> [Stored data]:
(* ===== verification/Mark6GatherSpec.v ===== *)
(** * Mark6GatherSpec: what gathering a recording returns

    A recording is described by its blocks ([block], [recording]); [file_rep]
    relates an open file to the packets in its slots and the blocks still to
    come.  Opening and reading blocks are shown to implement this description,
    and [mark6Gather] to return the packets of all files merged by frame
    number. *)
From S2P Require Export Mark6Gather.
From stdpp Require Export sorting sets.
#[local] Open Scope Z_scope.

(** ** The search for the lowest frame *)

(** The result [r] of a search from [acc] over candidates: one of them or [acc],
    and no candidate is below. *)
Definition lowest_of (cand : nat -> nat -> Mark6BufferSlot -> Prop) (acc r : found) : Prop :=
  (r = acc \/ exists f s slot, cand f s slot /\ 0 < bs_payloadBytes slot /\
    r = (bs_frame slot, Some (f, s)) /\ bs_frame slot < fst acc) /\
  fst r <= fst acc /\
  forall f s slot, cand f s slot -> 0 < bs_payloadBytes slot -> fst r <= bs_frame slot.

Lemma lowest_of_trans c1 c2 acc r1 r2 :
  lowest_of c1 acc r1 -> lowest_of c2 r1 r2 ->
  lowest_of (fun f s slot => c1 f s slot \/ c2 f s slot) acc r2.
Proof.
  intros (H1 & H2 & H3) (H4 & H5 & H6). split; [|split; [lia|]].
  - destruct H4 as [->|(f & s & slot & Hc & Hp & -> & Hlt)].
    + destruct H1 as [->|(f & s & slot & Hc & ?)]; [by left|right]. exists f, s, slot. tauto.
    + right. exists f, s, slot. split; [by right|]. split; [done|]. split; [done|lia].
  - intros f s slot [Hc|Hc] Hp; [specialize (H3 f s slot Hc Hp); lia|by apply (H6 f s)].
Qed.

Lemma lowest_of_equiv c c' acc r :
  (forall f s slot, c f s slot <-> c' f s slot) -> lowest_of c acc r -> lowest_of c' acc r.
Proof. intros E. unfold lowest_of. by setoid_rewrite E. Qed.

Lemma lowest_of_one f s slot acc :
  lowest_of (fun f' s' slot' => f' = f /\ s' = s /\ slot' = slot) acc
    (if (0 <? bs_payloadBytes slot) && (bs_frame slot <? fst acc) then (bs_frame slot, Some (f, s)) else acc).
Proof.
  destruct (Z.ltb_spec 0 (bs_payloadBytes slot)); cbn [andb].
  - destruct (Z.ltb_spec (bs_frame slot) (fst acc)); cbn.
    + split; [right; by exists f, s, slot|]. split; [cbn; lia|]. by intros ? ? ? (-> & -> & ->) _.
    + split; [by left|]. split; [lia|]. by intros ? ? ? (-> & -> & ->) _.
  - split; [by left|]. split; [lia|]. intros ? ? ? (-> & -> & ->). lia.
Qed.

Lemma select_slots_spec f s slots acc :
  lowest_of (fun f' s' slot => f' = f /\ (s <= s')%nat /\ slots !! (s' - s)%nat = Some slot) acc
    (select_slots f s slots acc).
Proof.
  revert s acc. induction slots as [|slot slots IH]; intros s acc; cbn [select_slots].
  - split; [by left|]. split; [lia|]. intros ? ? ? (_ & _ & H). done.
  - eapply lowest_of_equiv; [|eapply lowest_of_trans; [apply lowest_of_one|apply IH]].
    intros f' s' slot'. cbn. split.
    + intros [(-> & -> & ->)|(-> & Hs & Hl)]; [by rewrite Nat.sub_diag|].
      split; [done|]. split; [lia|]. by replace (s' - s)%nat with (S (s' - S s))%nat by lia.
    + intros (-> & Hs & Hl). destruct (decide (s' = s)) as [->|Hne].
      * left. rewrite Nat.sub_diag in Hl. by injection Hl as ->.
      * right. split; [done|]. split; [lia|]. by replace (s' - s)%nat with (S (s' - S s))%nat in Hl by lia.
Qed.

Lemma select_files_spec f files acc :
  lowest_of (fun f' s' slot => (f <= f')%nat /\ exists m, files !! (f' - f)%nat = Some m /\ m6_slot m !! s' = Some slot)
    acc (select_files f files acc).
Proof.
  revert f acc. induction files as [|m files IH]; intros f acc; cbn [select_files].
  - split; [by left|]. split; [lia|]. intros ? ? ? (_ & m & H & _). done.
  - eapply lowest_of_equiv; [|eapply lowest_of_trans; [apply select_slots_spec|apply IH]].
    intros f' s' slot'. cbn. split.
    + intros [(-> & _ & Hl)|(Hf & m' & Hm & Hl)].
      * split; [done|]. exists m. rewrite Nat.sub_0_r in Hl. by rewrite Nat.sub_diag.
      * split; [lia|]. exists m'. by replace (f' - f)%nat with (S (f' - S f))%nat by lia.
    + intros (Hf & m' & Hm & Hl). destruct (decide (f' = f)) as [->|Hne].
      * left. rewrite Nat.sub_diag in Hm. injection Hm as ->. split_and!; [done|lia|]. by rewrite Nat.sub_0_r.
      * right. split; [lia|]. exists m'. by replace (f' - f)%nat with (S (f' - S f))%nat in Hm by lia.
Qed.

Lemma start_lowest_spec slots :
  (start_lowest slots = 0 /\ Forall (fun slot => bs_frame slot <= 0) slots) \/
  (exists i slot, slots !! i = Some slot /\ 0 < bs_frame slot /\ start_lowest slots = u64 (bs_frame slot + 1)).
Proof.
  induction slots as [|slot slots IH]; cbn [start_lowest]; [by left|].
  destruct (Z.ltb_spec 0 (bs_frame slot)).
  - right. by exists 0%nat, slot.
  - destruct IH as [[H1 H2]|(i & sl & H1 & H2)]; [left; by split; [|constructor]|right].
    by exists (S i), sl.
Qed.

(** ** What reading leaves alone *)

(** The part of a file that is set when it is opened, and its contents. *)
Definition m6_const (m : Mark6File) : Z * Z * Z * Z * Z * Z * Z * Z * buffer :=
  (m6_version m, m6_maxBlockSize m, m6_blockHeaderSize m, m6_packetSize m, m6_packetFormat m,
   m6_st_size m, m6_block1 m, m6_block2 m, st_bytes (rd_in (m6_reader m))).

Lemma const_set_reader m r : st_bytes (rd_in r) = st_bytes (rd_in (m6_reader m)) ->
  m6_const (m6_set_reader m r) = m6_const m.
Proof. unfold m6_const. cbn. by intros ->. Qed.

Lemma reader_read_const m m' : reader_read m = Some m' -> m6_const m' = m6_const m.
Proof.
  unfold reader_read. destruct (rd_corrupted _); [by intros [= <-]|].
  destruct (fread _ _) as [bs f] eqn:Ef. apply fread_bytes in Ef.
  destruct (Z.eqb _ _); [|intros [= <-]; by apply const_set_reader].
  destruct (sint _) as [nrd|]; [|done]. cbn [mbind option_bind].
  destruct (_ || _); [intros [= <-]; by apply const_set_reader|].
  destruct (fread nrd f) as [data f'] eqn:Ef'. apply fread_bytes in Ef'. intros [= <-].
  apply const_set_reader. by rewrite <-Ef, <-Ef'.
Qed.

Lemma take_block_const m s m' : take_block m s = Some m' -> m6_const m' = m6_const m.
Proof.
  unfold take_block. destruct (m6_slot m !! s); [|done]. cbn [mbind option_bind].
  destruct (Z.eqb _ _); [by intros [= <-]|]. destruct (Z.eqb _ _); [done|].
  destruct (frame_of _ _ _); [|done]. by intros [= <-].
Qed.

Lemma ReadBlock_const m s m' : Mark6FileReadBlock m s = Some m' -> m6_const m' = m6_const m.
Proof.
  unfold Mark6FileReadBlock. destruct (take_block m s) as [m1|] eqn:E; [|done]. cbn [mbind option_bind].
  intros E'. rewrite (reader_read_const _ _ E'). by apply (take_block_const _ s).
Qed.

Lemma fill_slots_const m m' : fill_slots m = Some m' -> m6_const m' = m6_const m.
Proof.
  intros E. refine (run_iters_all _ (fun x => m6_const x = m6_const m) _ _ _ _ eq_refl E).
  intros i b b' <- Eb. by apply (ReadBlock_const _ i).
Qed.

* * *

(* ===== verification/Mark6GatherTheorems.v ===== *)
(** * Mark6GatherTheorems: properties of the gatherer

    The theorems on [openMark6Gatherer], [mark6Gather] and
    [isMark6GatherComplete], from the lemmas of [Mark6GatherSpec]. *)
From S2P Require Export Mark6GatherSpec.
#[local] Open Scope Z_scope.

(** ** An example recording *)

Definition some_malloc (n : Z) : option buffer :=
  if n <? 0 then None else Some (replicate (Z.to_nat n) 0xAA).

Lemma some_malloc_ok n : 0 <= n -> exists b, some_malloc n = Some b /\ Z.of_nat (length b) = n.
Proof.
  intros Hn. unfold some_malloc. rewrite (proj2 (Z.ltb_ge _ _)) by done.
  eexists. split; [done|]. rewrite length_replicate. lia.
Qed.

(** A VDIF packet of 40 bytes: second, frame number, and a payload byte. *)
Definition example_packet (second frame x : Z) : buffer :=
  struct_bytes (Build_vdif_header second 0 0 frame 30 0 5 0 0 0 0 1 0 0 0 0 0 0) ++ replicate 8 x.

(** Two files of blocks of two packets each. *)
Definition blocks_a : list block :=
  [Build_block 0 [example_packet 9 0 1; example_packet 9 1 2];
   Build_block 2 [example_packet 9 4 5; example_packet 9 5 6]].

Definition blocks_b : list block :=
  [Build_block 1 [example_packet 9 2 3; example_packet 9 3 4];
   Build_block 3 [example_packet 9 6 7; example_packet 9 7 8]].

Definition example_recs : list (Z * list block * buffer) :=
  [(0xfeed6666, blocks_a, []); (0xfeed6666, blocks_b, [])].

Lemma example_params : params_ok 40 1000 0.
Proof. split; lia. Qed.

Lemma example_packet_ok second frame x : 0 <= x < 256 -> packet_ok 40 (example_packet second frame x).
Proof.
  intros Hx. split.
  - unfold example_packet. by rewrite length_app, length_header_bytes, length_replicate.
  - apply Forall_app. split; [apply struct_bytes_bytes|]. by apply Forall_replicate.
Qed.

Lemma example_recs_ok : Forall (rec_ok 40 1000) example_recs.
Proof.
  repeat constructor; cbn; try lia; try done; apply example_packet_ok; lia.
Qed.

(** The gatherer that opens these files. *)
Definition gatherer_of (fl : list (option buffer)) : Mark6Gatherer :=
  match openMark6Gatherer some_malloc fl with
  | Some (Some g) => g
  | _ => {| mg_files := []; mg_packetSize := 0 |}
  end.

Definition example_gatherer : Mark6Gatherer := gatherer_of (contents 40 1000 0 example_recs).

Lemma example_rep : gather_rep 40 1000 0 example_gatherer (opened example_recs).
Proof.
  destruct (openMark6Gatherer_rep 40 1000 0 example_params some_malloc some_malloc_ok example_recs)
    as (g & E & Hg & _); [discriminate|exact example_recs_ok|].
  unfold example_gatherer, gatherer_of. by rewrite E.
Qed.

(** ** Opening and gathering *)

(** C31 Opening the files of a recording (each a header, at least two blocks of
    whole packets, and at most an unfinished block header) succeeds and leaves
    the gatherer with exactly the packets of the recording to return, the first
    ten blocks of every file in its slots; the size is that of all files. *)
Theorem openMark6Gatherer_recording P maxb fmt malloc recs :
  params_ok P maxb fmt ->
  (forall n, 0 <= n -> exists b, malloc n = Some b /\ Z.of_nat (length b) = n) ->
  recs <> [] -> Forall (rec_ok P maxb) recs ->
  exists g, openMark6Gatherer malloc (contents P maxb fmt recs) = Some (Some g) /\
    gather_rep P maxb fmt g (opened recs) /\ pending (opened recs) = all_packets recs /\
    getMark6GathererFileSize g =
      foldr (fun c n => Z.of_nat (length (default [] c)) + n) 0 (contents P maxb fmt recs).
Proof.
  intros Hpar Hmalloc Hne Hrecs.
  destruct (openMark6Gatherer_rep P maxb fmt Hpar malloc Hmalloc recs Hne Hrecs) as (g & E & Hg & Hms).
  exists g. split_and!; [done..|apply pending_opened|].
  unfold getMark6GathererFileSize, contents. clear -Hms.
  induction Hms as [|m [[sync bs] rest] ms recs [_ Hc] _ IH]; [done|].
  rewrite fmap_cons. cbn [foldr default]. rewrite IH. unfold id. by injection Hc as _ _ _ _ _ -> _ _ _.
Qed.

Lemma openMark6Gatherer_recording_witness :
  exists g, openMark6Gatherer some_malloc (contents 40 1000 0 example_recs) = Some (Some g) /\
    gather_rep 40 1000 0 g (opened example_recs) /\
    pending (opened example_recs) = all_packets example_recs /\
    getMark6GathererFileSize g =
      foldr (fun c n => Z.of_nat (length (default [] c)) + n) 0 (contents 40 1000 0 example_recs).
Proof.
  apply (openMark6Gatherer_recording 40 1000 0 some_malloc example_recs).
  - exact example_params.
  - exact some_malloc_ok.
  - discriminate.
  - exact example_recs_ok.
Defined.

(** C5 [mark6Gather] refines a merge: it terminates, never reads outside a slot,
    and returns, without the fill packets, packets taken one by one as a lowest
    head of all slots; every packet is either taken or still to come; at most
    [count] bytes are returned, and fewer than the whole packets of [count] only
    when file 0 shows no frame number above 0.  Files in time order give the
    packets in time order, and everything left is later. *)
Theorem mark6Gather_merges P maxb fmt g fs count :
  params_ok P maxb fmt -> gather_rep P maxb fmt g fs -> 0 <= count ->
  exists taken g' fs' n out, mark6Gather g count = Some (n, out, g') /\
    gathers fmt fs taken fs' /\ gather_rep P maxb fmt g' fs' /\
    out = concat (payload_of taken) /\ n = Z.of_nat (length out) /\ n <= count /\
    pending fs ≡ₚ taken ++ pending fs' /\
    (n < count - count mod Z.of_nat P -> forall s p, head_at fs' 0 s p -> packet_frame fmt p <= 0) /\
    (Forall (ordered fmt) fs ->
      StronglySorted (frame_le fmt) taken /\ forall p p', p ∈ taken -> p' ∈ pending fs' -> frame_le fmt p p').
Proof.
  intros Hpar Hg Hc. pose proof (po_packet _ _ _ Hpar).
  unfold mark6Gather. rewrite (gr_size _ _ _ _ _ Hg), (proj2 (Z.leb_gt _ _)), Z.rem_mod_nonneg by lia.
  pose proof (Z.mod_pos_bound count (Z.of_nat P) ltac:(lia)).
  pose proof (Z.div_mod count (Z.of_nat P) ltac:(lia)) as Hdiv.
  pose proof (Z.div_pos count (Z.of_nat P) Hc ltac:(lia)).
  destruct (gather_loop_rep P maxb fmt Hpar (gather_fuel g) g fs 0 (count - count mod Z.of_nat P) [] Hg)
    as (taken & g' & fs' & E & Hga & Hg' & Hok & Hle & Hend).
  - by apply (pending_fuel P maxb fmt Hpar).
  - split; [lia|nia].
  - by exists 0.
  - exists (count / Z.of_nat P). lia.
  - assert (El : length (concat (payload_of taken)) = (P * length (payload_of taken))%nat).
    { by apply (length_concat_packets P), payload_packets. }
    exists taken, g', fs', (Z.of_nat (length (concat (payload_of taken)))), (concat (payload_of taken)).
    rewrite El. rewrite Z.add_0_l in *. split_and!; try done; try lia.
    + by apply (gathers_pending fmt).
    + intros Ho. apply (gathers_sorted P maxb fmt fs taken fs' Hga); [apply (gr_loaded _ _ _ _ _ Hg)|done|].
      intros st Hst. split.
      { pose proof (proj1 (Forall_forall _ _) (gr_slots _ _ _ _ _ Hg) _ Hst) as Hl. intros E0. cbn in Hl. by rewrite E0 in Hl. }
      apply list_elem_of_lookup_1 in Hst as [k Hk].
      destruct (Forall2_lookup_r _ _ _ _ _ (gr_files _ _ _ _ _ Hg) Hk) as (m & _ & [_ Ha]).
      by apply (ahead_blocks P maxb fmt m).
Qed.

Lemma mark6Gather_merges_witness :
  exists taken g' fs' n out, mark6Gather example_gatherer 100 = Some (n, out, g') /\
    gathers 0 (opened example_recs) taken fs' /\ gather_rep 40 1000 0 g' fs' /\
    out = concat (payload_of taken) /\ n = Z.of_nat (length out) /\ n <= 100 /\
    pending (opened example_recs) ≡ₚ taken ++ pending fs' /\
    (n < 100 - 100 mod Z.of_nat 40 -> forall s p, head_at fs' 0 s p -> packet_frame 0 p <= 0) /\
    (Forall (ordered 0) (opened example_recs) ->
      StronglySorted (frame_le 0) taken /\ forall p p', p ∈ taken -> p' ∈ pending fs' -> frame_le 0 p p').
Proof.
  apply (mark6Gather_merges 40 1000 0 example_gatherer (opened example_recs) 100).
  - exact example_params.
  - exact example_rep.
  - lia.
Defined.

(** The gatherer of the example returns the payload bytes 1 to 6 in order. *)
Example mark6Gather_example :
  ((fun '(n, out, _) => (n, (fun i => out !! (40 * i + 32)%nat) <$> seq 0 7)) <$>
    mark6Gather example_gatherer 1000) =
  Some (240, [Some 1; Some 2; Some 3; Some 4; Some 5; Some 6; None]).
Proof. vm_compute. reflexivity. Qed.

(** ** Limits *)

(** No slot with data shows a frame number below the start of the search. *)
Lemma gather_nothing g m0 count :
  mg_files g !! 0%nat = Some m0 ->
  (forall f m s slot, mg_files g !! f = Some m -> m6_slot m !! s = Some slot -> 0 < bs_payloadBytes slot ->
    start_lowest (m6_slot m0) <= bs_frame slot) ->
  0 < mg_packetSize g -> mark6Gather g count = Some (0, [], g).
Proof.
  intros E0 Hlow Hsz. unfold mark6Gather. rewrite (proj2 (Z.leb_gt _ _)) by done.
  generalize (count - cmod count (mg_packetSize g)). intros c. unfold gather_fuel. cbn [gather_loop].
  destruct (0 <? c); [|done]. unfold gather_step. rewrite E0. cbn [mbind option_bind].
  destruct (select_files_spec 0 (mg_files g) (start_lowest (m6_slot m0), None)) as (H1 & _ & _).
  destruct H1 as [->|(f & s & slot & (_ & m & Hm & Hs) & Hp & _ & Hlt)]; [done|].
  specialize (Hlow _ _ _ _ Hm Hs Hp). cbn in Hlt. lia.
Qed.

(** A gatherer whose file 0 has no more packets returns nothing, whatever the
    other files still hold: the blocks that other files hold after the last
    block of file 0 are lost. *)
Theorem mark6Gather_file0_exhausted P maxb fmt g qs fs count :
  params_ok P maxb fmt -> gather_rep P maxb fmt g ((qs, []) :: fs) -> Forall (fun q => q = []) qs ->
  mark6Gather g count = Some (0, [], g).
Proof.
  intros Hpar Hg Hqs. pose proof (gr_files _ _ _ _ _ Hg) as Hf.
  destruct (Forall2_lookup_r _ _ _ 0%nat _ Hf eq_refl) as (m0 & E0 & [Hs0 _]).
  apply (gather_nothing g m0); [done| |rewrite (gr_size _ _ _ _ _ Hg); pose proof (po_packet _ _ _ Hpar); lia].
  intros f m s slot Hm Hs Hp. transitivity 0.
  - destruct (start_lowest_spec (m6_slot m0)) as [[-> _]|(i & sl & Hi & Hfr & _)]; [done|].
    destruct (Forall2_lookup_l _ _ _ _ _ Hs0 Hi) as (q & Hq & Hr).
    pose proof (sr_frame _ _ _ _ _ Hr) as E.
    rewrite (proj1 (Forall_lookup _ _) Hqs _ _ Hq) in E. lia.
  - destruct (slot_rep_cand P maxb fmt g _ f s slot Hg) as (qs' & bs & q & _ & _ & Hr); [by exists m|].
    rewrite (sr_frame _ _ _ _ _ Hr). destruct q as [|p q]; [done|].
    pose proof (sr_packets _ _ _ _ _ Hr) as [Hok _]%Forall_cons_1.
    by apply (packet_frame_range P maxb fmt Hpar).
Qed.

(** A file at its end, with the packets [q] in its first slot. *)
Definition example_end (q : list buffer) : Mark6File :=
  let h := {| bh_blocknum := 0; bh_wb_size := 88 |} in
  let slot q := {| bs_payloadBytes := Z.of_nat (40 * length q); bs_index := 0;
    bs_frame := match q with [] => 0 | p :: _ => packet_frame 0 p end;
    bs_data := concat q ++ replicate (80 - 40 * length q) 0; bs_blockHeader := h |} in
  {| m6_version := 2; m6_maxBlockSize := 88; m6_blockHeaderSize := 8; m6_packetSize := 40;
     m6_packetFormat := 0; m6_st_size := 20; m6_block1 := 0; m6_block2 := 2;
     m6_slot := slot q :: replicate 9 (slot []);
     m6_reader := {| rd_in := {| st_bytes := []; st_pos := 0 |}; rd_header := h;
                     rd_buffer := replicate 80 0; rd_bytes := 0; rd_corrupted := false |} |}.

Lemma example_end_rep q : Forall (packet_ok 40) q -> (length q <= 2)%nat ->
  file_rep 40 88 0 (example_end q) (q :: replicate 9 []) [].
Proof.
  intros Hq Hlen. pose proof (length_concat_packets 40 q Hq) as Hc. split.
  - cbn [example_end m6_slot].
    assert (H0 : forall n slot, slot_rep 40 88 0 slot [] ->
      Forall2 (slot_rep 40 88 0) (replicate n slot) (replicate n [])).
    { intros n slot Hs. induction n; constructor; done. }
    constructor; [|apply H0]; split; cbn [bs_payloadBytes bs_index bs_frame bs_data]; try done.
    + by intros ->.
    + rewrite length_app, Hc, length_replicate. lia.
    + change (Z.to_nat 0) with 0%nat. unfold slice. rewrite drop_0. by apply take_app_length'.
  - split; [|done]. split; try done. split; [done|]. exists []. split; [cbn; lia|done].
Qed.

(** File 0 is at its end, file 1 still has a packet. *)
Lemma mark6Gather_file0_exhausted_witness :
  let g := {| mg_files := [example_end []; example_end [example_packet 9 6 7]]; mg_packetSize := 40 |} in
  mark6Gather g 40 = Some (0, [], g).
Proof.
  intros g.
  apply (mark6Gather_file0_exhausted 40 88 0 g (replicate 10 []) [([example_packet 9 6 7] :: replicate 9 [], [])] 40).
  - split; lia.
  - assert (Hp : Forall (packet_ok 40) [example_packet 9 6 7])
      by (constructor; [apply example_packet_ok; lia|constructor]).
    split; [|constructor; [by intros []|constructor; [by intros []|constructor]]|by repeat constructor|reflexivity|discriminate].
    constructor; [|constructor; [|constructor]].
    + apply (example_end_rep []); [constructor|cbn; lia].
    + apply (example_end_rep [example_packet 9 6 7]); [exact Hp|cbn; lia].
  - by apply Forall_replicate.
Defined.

> [What the exercise asks]: There is a run of lines above from the one with "s, slot. tauto." to the one with "split; [right; by"; print exactly that run, both ends included, and nothing else.

> [Solution to this problem]:
    + destruct H1 as [->|(f & s & slot & Hc & ?)]; [by left|right]. exists f, s, slot. tauto.
    + right. exists f, s, slot. split; [by right|]. split; [done|]. split; [done|lia].
  - intros f s slot [Hc|Hc] Hp; [specialize (H3 f s slot Hc Hp); lia|by apply (H6 f s)].
Qed.

Lemma lowest_of_equiv c c' acc r :
  (forall f s slot, c f s slot <-> c' f s slot) -> lowest_of c acc r -> lowest_of c' acc r.
Proof. intros E. unfold lowest_of. by setoid_rewrite E. Qed.

Lemma lowest_of_one f s slot acc :
  lowest_of (fun f' s' slot' => f' = f /\ s' = s /\ slot' = slot) acc
    (if (0 <? bs_payloadBytes slot) && (bs_frame slot <? fst acc) then (bs_frame slot, Some (f, s)) else acc).
Proof.
  destruct (Z.ltb_spec 0 (bs_payloadBytes slot)); cbn [andb].
  - destruct (Z.ltb_spec (bs_frame slot) (fst acc)); cbn.
    + split; [right; by exists f, s, slot|]. split; [cbn; lia|]. by intros ? ? ? (-> & -> & ->) _.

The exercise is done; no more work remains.